Exercise prompt: Scan the entries for lines with the word "what", then copy those lines.

Available data:
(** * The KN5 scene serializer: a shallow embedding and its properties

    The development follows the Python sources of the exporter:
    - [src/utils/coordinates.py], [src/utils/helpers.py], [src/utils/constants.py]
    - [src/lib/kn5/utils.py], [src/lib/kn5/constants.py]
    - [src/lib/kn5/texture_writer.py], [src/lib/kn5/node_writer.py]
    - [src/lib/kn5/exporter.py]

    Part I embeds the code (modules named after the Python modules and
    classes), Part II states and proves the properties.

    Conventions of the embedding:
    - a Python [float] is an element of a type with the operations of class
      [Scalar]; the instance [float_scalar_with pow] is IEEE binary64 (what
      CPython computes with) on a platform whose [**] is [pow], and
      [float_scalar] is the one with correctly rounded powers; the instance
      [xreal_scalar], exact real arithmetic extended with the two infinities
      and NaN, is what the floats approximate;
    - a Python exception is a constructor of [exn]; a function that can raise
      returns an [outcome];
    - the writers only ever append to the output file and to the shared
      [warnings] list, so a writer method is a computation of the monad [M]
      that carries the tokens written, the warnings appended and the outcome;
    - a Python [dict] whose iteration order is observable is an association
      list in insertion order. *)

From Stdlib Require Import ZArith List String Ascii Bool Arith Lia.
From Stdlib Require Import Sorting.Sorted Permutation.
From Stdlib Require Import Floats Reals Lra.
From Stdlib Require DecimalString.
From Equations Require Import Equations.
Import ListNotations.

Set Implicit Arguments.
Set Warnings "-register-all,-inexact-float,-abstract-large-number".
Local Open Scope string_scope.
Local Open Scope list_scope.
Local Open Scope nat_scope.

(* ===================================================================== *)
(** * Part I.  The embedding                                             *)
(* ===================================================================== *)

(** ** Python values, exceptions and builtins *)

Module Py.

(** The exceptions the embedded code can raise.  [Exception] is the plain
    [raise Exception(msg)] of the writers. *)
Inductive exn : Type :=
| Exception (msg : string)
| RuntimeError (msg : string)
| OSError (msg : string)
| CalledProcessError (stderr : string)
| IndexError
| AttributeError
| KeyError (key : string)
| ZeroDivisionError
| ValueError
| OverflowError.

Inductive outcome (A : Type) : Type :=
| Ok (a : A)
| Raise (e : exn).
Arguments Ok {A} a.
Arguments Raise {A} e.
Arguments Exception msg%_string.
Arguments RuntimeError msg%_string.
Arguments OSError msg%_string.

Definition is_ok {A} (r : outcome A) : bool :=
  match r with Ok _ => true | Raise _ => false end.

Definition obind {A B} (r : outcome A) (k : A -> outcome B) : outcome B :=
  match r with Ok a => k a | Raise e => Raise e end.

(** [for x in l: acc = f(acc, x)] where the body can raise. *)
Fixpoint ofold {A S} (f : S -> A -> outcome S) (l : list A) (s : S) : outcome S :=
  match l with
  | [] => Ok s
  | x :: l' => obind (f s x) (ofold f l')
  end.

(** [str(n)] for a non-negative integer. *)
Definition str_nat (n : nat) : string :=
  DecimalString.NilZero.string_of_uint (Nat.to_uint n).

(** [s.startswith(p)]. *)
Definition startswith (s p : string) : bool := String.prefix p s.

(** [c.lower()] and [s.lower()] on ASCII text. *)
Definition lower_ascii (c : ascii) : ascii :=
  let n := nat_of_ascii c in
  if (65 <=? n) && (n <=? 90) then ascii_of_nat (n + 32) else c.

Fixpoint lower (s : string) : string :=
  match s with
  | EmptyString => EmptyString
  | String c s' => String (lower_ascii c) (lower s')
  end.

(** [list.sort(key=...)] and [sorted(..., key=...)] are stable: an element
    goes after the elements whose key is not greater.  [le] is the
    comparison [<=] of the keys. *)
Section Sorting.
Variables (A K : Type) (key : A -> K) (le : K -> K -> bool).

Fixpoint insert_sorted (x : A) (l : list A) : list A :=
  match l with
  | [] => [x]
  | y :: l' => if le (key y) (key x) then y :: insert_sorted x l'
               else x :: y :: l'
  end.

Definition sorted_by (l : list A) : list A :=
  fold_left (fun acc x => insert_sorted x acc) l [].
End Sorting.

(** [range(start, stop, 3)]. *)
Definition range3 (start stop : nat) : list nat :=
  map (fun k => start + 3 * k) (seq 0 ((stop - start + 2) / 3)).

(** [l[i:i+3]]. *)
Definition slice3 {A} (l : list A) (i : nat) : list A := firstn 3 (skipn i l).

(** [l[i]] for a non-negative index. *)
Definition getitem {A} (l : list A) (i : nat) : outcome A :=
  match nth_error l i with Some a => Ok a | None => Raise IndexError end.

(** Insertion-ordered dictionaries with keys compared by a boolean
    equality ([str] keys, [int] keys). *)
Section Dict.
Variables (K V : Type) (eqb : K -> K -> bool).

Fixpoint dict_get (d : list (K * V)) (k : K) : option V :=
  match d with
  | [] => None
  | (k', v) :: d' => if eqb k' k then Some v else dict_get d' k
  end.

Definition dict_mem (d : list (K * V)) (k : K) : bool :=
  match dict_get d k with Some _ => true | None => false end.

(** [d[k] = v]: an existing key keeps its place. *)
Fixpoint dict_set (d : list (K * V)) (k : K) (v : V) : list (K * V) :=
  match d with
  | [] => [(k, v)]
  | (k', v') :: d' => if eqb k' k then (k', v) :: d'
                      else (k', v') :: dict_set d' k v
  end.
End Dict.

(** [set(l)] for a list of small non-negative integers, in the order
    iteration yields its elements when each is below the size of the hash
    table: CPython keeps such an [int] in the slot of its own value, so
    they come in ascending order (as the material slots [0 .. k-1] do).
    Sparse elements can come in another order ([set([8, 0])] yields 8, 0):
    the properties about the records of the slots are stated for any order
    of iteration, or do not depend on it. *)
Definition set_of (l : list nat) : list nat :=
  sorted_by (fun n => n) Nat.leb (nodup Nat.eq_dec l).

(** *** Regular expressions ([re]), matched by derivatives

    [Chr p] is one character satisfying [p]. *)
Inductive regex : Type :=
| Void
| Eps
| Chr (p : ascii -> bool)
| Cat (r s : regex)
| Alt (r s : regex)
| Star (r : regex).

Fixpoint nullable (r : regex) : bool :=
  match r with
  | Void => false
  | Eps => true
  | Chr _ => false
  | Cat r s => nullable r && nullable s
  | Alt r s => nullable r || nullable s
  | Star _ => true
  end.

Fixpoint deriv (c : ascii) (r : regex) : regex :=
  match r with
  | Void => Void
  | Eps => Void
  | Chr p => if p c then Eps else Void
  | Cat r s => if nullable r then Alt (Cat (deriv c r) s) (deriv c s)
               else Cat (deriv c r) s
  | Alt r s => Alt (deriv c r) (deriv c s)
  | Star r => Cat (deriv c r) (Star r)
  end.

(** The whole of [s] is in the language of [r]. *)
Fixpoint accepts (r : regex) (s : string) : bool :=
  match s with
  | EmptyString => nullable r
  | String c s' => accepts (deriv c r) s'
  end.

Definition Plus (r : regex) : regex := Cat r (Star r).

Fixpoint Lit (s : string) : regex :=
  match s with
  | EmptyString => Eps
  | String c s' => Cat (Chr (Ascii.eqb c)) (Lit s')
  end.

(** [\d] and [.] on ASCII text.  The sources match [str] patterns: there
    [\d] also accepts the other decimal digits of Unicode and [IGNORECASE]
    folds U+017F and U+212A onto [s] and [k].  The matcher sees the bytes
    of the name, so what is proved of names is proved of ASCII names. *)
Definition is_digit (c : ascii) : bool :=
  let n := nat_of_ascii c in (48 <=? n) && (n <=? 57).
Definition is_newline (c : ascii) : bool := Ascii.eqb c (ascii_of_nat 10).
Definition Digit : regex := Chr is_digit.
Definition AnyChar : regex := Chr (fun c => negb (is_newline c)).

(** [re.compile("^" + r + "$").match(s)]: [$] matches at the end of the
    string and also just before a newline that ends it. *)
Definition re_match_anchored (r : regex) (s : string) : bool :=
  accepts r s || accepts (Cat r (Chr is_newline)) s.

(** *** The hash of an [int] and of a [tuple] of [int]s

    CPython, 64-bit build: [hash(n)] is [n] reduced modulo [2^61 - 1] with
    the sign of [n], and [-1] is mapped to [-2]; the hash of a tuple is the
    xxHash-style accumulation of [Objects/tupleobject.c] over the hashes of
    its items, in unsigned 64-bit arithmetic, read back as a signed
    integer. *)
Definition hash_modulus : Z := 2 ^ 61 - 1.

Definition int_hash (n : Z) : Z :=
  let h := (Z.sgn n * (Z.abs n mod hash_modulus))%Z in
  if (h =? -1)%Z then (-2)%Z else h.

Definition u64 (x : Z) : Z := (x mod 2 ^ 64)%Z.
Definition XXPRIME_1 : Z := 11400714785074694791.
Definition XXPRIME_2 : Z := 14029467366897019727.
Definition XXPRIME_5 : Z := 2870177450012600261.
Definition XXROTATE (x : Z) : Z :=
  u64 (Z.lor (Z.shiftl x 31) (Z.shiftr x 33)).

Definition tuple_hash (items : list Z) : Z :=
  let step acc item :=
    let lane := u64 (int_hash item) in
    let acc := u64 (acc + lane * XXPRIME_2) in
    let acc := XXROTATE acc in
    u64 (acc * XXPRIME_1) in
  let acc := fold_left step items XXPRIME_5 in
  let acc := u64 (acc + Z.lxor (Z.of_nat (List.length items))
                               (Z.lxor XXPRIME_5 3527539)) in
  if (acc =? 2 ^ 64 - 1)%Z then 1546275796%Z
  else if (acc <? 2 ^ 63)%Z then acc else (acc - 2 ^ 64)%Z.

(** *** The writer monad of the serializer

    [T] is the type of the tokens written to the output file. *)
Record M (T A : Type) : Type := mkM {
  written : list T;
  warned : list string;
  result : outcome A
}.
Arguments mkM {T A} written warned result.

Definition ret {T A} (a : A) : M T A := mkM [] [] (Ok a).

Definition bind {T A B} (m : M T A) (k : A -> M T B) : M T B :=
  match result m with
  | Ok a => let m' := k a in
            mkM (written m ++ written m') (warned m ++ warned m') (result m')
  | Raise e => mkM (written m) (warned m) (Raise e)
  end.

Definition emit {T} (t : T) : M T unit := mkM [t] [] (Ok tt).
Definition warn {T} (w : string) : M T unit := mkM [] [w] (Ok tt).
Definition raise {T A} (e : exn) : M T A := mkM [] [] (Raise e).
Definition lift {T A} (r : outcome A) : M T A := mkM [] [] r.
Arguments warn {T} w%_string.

Solution to the problem:
      [Scalar]; the instance [float_scalar_with pow] is IEEE binary64 (what
      and NaN, is what the floats approximate;
    of the name, so what is proved of names is proved of ASCII names. *)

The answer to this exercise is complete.